On 10/31/06, Martin Knoblauch Revuelta <mkrevuelta_at_[hidden]> wrote:
> The width is based on the same concept as count, but they are not
> related at all. Note that W might be float, for example.
> I might deduce m_total_width from m_node_width by recursing through
> the whole subtree every time. Obviously, this would spoil the whole
> thing.

I don't entirely understand the benifit of your 'non-proportional
sequence view'. What use cases can you think of where this would be
beneficial to client code? Right now it seems like it adds
unjustified bloat to the library.

> > * I get the impression that there's is way more code than needed to
> > implement this data structure.
> I'm trying to refactorize some things, but it's a large interface... ;-)

Large interface == monolithic design. As much as possible, I would
try to stick to just implementing member functions that are already
member functions of other container types. Everything else should be
a free function, perhaps in an optional utility header of some kind.

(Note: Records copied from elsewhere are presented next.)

(** * Dual-AI-Chat: the discussion orchestrator of [App.tsx]

    A shallow embedding of the response parser ([parseAIResponse]), the
    retry loop around every call of [generateResponse], the discussion loop
    of [handleSendMessage], the continuation after a manual retry
    ([continueDiscussionAfterSuccessfulRetry]) and [handleManualRetry].

    JavaScript strings are sequences of UTF-16 code units; the asynchronous
    handlers are a transition function over the events on which they are
    suspended (a call of [generateResponse] returns, a retry delay elapses,
    the image of a query has been read). *)

From Stdlib Require Import String Ascii.
From Stdlib Require Import List NArith ZArith Bool Lia.
Import ListNotations.

(** ** JavaScript strings *)

Module JsString.

(** A string is the list of its UTF-16 code units. *)
Definition jsstring := list N.

(** An ASCII literal of the source. *)
Definition lit (s : string) : jsstring :=
  map N_of_ascii (list_ascii_of_string s).

(** [s] is truthy: a string is falsy only when empty. *)
Definition truthy (s : jsstring) : bool :=
  match s with [] => false | _ :: _ => true end.

(** WhiteSpace and LineTerminator code units, the ones
    [String.prototype.trim] strips. *)
Definition is_ws (c : N) : bool :=
  ((9 <=? c) && (c <=? 13) || (c =? 32) || (c =? 160) || (c =? 5760)
   || (8192 <=? c) && (c <=? 8202) || (c =? 8232) || (c =? 8233)
   || (c =? 8239) || (c =? 8287) || (c =? 12288) || (c =? 65279))%N.

Fixpoint trimStart (s : jsstring) : jsstring :=
  match s with
  | [] => []
  | c :: s' => if is_ws c then trimStart s' else s
  end.

Fixpoint trimEnd (s : jsstring) : jsstring :=
  match s with
  | [] => []
  | c :: s' =>
      match trimEnd s' with
      | [] => if is_ws c then [] else [c]
      | t => c :: t
      end
  end.
Lemma eligible_candidates_exact p i :
  policy_wf p -> input_typed i ->
  eligible_candidates p i = map (rate p i) (admissible_entries p i).
Proof.
  intros Hp Hi. apply omap_if_filter. intros [k m] Hin.
  apply candidate_of_exact; [done..|]. simpl.
  apply elem_of_enumerate in Hin as [_ Hl]. by apply list_elem_of_lookup_2 in Hl.
Qed.

Lemma better_preferred p i a b :
  candidate_better (rate p i a) (rate p i b) = false -> ~ preferred p i (snd a) (snd b).
Proof. unfold candidate_better, preferred, rate; simpl. lia. Qed.

Lemma top_choice p i l c rest :
  top (map (rate p i) l) (Some c) rest ->
  exists e r, c = rate p i e /\ rest = map (rate p i) r /\ choice p i l e r.
Proof.
  intros [Hp Hu]. apply Permutation_sym, Permutation_map_inv in Hp as (l' & Heq & Hp).
  destruct l' as [|e r]; [done|]. injection Heq as -> ->.
  exists e, r. unfold choice. split_and!; try done. intros e' He'. apply better_preferred, Hu.
  by apply list_elem_of_fmap_2.
Qed.

Lemma top_none l rest : top l None rest -> l = [] /\ rest = [].
Proof. done. Qed.

Lemma admissible_entries_pos p i e : e ∈ admissible_entries p i ->
  0 <= fst e /\ ps_models p !! Z.to_nat (fst e) = Some (snd e) /\ admissible p i (snd e) = true.
Proof.
  unfold admissible_entries. rewrite list_elem_of_In, filter_In, <- list_elem_of_In.
  destruct e as [k m]. rewrite elem_of_enumerate. simpl. tauto.
Qed.
(* ===== verification/Text.v ===== *)
(** * Text

    A Rust [str] as the list of its Unicode scalar values, with the operations
    of the standard library the text formats use: UTF-8 encoding, splitting,
    prefixes and suffixes, character classes, decimal numbers. *)

From Stdlib Require Import String.
From S2P Require Import Prelude Bytes.
#[local] Open Scope Z_scope.

Definition text : Type := list Z.

(** A literal of ASCII characters. *)
Definition chars (s : string) : text := string_bytes s.

(** [char::encode_utf8]. *)
Definition encode_char (c : Z) : list Z :=
  if c <? 128 then [c]
  else if c <? 2048 then [192 + c / 64; 128 + c mod 64]
  else if c <? 65536 then [224 + c / 4096; 128 + c / 64 mod 64; 128 + c mod 64]
  else [240 + c / 262144; 128 + c / 4096 mod 64; 128 + c / 64 mod 64; 128 + c mod 64].

(** [str::as_bytes] and [str::len]. *)
Definition as_bytes (t : text) : list Z := flat_map encode_char t.
Definition str_len (t : text) : Z := Z.of_nat (length (as_bytes t)).

(** [char::is_control] (general category Cc) and [char::is_whitespace] (the
    property White_Space). *)
Definition is_control (c : Z) : bool := (c <? 32) || ((127 <=? c) && (c <? 160)).
Definition is_whitespace (c : Z) : bool :=
  ((9 <=? c) && (c <=? 13)) || (c =? 32) || (c =? 133) || (c =? 160) || (c =? 5760)
  || ((8192 <=? c) && (c <=? 8202)) || (c =? 8232) || (c =? 8233) || (c =? 8239)
  || (c =? 8287) || (c =? 12288).
Definition is_ascii_digit (c : Z) : bool := (48 <=? c) && (c <=? 57).
Definition is_ascii_hexdigit (c : Z) : bool :=
  is_ascii_digit c || ((97 <=? c) && (c <=? 102)) || ((65 <=? c) && (c <=? 70)).

(** [str::split(char)]: one piece more than there are separators. *)
Fixpoint split_on (sep : Z) (t : text) : list text :=
  match t with
  | [] => [[]]
  | c :: t' =>
      if c =? sep then [] :: split_on sep t'
      else match split_on sep t' with
           | l :: ls => (c :: l) :: ls
           | [] => [[c]]
           end
  end.

(** [str::split_once(char)]. *)
Fixpoint split_once (sep : Z) (t : text) : option (text * text) :=
  match t with
  | [] => None
  | c :: t' =>
      if c =? sep then Some ([], t')
      else '(a, b) ← split_once sep t'; Some (c :: a, b)
  end.

(** [str::splitn(3, char)], when it has three pieces. *)
Definition splitn3 (sep : Z) (t : text) : option (text * text * text) :=
  '(a, r) ← split_once sep t;
  '(b, c) ← split_once sep r;
  Some (a, b, c).

Fixpoint strip_prefix (p t : text) : option text :=
  match p, t with
  | [], _ => Some t
  | x :: p', y :: t' => if x =? y then strip_prefix p' t' else None
  | _ :: _, [] => None
  end.

(** [str::strip_suffix(char)]. *)
Fixpoint strip_suffix (c : Z) (t : text) : option text :=
  match t with
  | [] => None
  | [x] => if x =? c then Some [] else None
  | x :: t' => y ← strip_suffix c t'; Some (x :: y)
  end.

(** [str::split_once("\n\n")]: at the first blank line. *)
Fixpoint split_blank (t : text) : option (text * text) :=
  match t with
  | [] => None
  | c :: t' =>
      match t' with
      | d :: b =>
          if (c =? 10) && (d =? 10) then Some ([], b)
          else '(a, r) ← split_blank t'; Some (c :: a, r)
      | [] => None
      end
  end.

(** [str::rfind("\n\n")], as the text before the last blank line and the text
    after it. *)
Fixpoint rsplit_blank (t : text) : option (text * text) :=
  match t with
  | [] => None
  | c :: t' =>
      match rsplit_blank t' with
      | Some (a, b) => Some (c :: a, b)
      | None =>
          match t' with
          | d :: b => if (c =? 10) && (d =? 10) then Some ([], b) else None
          | [] => None
          end
      end
  end.

(** [str::ends_with] on a two-character text. *)
Definition ends_with2 (x y : Z) (t : text) : bool :=
  match rev t with b :: a :: _ => (a =? x) && (b =? y) | _ => false end.

(** ** Decimal numbers *)

(** [Display] of an unsigned integer of at most [fuel] decimal digits. *)
Fixpoint decimal (fuel : nat) (z : Z) : list Z :=
  match fuel with
  | O => []
  | S fuel' => if z <? 10 then [48 + z] else decimal fuel' (z / 10) ++ [48 + z mod 10]
  end.
Definition show_u64 (z : Z) : text := decimal 20 z.

Definition decimal_value (l : list Z) : Z := fold_left (fun a b => 10 * a + (b - 48)) l 0.

(** [str::parse::<u64>] on text already known to be digits. *)
Definition parse_u64 (t : text) : option Z := checked_u 64 (decimal_value t).

(** Decimal without leading zeros, as the formats require it. *)
Definition canonical_digits (t : text) : bool :=
  negb (bool_decide (t = [])) && forallb is_ascii_digit (as_bytes t)
  && (bool_decide (t = [48]) || negb (bool_decide (head t = Some 48))).

(** [{:08x}] of a [u32], and [u32::from_str_radix(_, 16)] on hex digits. *)
Definition hex_text (bytes : list Z) : text :=
  flat_map (fun b => [hex_digit (b / 16); hex_digit (b mod 16)]) bytes.
Definition hex8 (z : Z) : text := hex_text (be_bytes 4 z).
Definition hexdigit_value (c : Z) : Z :=
  if is_ascii_digit c then c - 48 else if 97 <=? c then c - 87 else c - 55.
Definition from_str_radix16 (w : Z) (t : text) : option Z :=
  checked_u w (fold_left (fun a c => 16 * a + hexdigit_value c) t 0).

(** ** Lemmas *)

(** A test that only ASCII characters pass reads bytes as characters. *)
Lemma forallb_as_bytes (p : Z -> bool) t :
  (forall b, p b = true -> b < 128) -> forallb p (as_bytes t) = forallb p t.
Proof.
  intros Hp. induction t as [|c t IH]; [done|].
  unfold as_bytes. cbn [flat_map]. rewrite forallb_app. unfold as_bytes in IH. rewrite IH. cbn [forallb].
  f_equal. unfold encode_char. destruct (Z.ltb_spec c 128); [by cbn; rewrite andb_true_r|].
  assert (forall b l, 128 <= b -> forallb p (b :: l) = p c) as H'.
  { intros b l Hb. cbn. destruct (p b) eqn:E; [apply Hp in E; lia|].
    destruct (p c) eqn:E'; [apply Hp in E'; lia|done]. }
  pose proof (Z.div_pos c 64). pose proof (Z.div_pos c 4096). pose proof (Z.div_pos c 262144).
  destruct (Z.ltb_spec c 2048); [apply H'; lia|].
  destruct (Z.ltb_spec c 65536); apply H'; lia.
Qed.

Lemma decimal_length fuel z : (length (decimal fuel z) <= fuel)%nat.
Proof.
  revert z. induction fuel as [|n IH]; intros z; simpl; [done|].
  destruct (z <? 10); simpl; [lia|]. rewrite length_app. simpl. specialize (IH (z / 10)). lia.
Qed.

Lemma decimal_digits fuel z : 0 <= z -> Forall (fun b => 48 <= b <= 57) (decimal fuel z).
Proof.
  revert z. induction fuel as [|n IH]; intros z Hz; simpl; [constructor|].
  destruct (Z.ltb_spec z 10); [repeat constructor; lia|]. apply Forall_app. split.
  - apply IH. apply Z.div_pos; lia.
  - pose proof (Z.mod_pos_bound z 10). repeat constructor; lia.
Qed.

Lemma decimal_value_app l b : decimal_value (l ++ [b]) = 10 * decimal_value l + (b - 48).
Proof. unfold decimal_value. by rewrite fold_left_app. Qed.

Lemma decimal_value_decimal fuel z : 0 <= z < 10 ^ Z.of_nat fuel -> decimal_value (decimal fuel z) = z.
Proof.
  revert z. induction fuel as [|n IH]; intros z Hz; [simpl in *; unfold decimal_value; simpl; lia|].
  cbn [decimal]. destruct (Z.ltb_spec z 10); [unfold decimal_value; simpl; lia|].
  rewrite decimal_value_app, IH; [pose proof (Z.div_mod z 10); lia|].
  rewrite Nat2Z.inj_succ, Z.pow_succ_r in Hz by lia.
  split; [apply Z.div_pos; lia|apply Z.div_lt_upper_bound; lia].
Qed.

Lemma u64_decimal z : is_u 64 z -> 0 <= z < 10 ^ Z.of_nat 20.
Proof.
  unfold is_u, umax. intros. change (10 ^ Z.of_nat 20) with 100000000000000000000. lia.
Qed.

Lemma decimal_value_nonneg l : Forall (fun c => 48 <= c <= 57) l -> 0 <= decimal_value l.
Proof.
  induction l as [|b l IH] using rev_ind; intros HF; [done|].
  apply list.Forall_app in HF as [HF Hb]. apply list.Forall_cons in Hb as [Hb _].
  rewrite decimal_value_app. specialize (IH HF). lia.
Qed.

Lemma canonical_digits_spec l : canonical_digits l = true <->
  Forall (fun c => 48 <= c <= 57) l /\ l <> [] /\ (l = [48] \/ head l <> Some 48).
Proof.
  unfold canonical_digits. rewrite forallb_as_bytes by (intros b; unfold is_ascii_digit; lia).
  unfold is_ascii_digit.
  rewrite !andb_true_iff, orb_true_iff, !negb_true_iff, !bool_decide_eq_false, bool_decide_eq_true.
  rewrite forallb_forall, list.Forall_forall.
  assert ((forall c, In c l -> (48 <=? c) && (c <=? 57) = true) <-> (forall c, c ∈ l -> 48 <= c <= 57)) as ->.
  { split; intros H c Hc; specialize (H c).
    - apply list_elem_of_In in Hc. specialize (H Hc). lia.
    - apply list_elem_of_In in Hc. specialize (H Hc). lia. }
  tauto.
Qed.

(** Enough fuel and no leading zero: the printed form is the only one. *)
Lemma decimal_unique fuel : forall l, (length l <= fuel)%nat -> canonical_digits l = true ->
  decimal fuel (decimal_value l) = l.
Proof.
  induction fuel as [|n IH]; intros l Hl (HF & Hne & Hz)%canonical_digits_spec.
  { by destruct l; [|simpl in Hl; lia]. }
  destruct l as [|b l _] using rev_ind; [done|].
  apply list.Forall_app in HF as [HF Hb]. apply list.Forall_cons in Hb as [Hb _].
  rewrite decimal_value_app. pose proof (decimal_value_nonneg l HF). cbn [decimal].
  destruct (decide (l = [])) as [->|Hl'].
  { change (decimal_value []) with 0. rewrite Z.mul_0_r, Z.add_0_l.
    rewrite (proj2 (Z.ltb_lt _ _)) by lia. simpl app. f_equal. lia. }
  destruct Hz as [Hz|Hz]; [by destruct l as [|? []]|].
  assert (head l <> Some 48) as Hz' by (by destruct l).
  rewrite length_app in Hl. simpl in Hl.
  assert (decimal n (decimal_value l) = l) as El.
  { apply IH; [lia|]. apply canonical_digits_spec. auto. }
  assert (1 <= decimal_value l) as H1.
  { destruct (decide (decimal_value l = 0)) as [E|]; [|lia]. exfalso.
    rewrite E in El. destruct n; simpl in El; by subst. }
  rewrite (proj2 (Z.ltb_ge _ _)) by lia.
  replace ((10 * decimal_value l + (b - 48)) / 10) with (decimal_value l)
    by (rewrite Z.mul_comm, Z.add_comm, Z.div_add, Z.div_small by lia; lia).
  replace ((10 * decimal_value l + (b - 48)) mod 10) with (b - 48)
    by (rewrite Z.mul_comm, Z.add_comm, Z.mod_add, Z.mod_small by lia; lia).
  rewrite El. f_equal. f_equal. lia.
Qed.

Lemma show_u64_parse z : is_u 64 z -> parse_u64 (show_u64 z) = Some z.
Proof.
  intros Hz. unfold parse_u64, show_u64. rewrite decimal_value_decimal by by apply u64_decimal.
  unfold checked_u. by rewrite (proj2 (in_u_spec 64 z)).
Qed.

Lemma decimal_head fuel z : 0 < z < 10 ^ Z.of_nat fuel ->
  exists c l, decimal fuel z = c :: l /\ c <> 48.
Proof.
  revert z. induction fuel as [|n IH]; intros z Hz; [simpl in Hz; lia|].
  cbn [decimal]. destruct (Z.ltb_spec z 10); [exists (48 + z), []; split; [done|lia]|].
  rewrite Nat2Z.inj_succ, Z.pow_succ_r in Hz by lia.
  destruct (IH (z / 10)) as (c & l & -> & Hc); [|by eexists c, _].
  split; [apply Z.div_str_pos; lia|apply Z.div_lt_upper_bound; lia].
Qed.

Lemma show_u64_canonical z : is_u 64 z -> canonical_digits (show_u64 z) = true.
Proof.
  intros Hz. unfold show_u64. pose proof (u64_decimal z Hz) as Hr.
  pose proof (decimal_digits 20 z (proj1 Hz)) as HF.
  destruct (decide (z = 0)) as [->|Hne]; [done|].
  destruct (decimal_head 20 z ltac:(lia)) as (c & l & E & Hc).
  rewrite E in *. apply canonical_digits_spec. split_and!; [done|done|]. right. simpl. congruence.
Qed.

Lemma decimal_fuel m n z : (1 <= n <= m)%nat -> 0 <= z < 10 ^ Z.of_nat n -> decimal m z = decimal n z.
Proof.
  revert m z. induction n as [|n IH]; intros [|m] z Hn Hz; try lia. cbn [decimal].
  destruct (Z.ltb_spec z 10); [done|]. rewrite Nat2Z.inj_succ, Z.pow_succ_r in Hz by lia.
  destruct n as [|n]; [simpl in Hz; lia|].
  rewrite IH; [done|lia|]. split; [apply Z.div_pos; lia|apply Z.div_lt_upper_bound; lia].
Qed.

Lemma parse_show t z : canonical_digits t = true -> parse_u64 t = Some z -> t = show_u64 z /\ is_u 64 z.
Proof.
  unfold parse_u64, checked_u. intros Hc. destruct (in_u 64 (decimal_value t)) eqn:E; [|done].
  intros [= <-]. apply in_u_spec in E. split; [|done]. unfold show_u64.
  destruct (decide (length t <= 20)%nat); [by rewrite decimal_unique|].
  pose proof (decimal_unique (length t) t ltac:(lia) Hc) as H.
  rewrite (decimal_fuel (length t) 20) in H; [done|lia|by apply u64_decimal].
Qed.

(** ** Splitting and joining *)

Lemma strip_suffix_Some c t u : strip_suffix c t = Some u <-> t = u ++ [c].
Proof.
  revert u. induction t as [|x t IH]; intros u.
  { split; [done|]. by destruct u. }
  destruct t as [|y t].
  - cbn. destruct (Z.eqb_spec x c) as [->|Hx].
    + split; [by intros [= <-]|]. intros E. by apply (app_inj_tail [] u) in E as [<- _].
    + split; [done|]. intros E. by apply (app_inj_tail [] u) in E as [_ ?].
  - change (strip_suffix c (x :: y :: t)) with (v ← strip_suffix c (y :: t); Some (x :: v)).
    destruct (strip_suffix c (y :: t)) as [v|] eqn:E; cbn [mbind option_bind].
    + pose proof (proj1 (IH v) eq_refl) as ->.
      split; [by intros [= <-]|]. destruct u as [|x' u]; [by destruct v|].
      simpl. intros [= -> H]. by apply app_inj_tail in H as [-> _].
    + split; [done|]. destruct u as [|x' u]; [by destruct t|]. simpl. intros [= -> H].
      by apply IH in H.
Qed.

> > * Not sure why you would want the various unsigned/int/long vs size_type
> > variations of methods. Having those extra methods just confuses the
> > interface for users and introduces extra use cases to account for in the
> > implementation.
> It helps avoiding ambiguities when T is an unsigned/int/long. This is
> how other container implementations solve it.

What ambiguities? Implicit conversions exist between built in types,
so if there is no algorithmic difference I don't understand this

> > and keeping exceptions in mind you do a swap in between :-)
> Exceptions? Swap?

He is referring to a pattern where you would create a temporary
<sequence name here> object, build up that object, and then swap the
two sequences (just swap their root pointer values). This would
ensure that if you can't finish building the tree then the nodes you
added will be released automatically. Essentially, commit/rollback
without a try/catch.

> > * You have a variety of C style casts, and you happen to be casting
> > "this". That's frowned upon, and truthfully I can't see why you do it.
> I'll change them to C++ casts.
> With this trick, neither iterators nor tree nodes need to contain a
> pointer to the avl_array object where they "belong", while the
> interface allows working with iterators without requiring references
> to the corresponding avl_array objects.

I would say that slightly more space overhead would be preferable to
tricky and less straight forward code. Although I'm not sure why
either the nodes or the iterators should be aware of the container
they are a part of to begin with.

> > * Algorithms rarely have a place in STL containers. You might want to
> > move the various binary_search, sort, etc. methods to functions.
> > Preferably having them use the same interface as the STD versions.
> I'll study this too.

One of the most important features of the stl is that it separates
algorithms from the container types they operate on. Most of these
algorithms already exist in the stl. What is your justification that
they need to be overridden for your container in the first place?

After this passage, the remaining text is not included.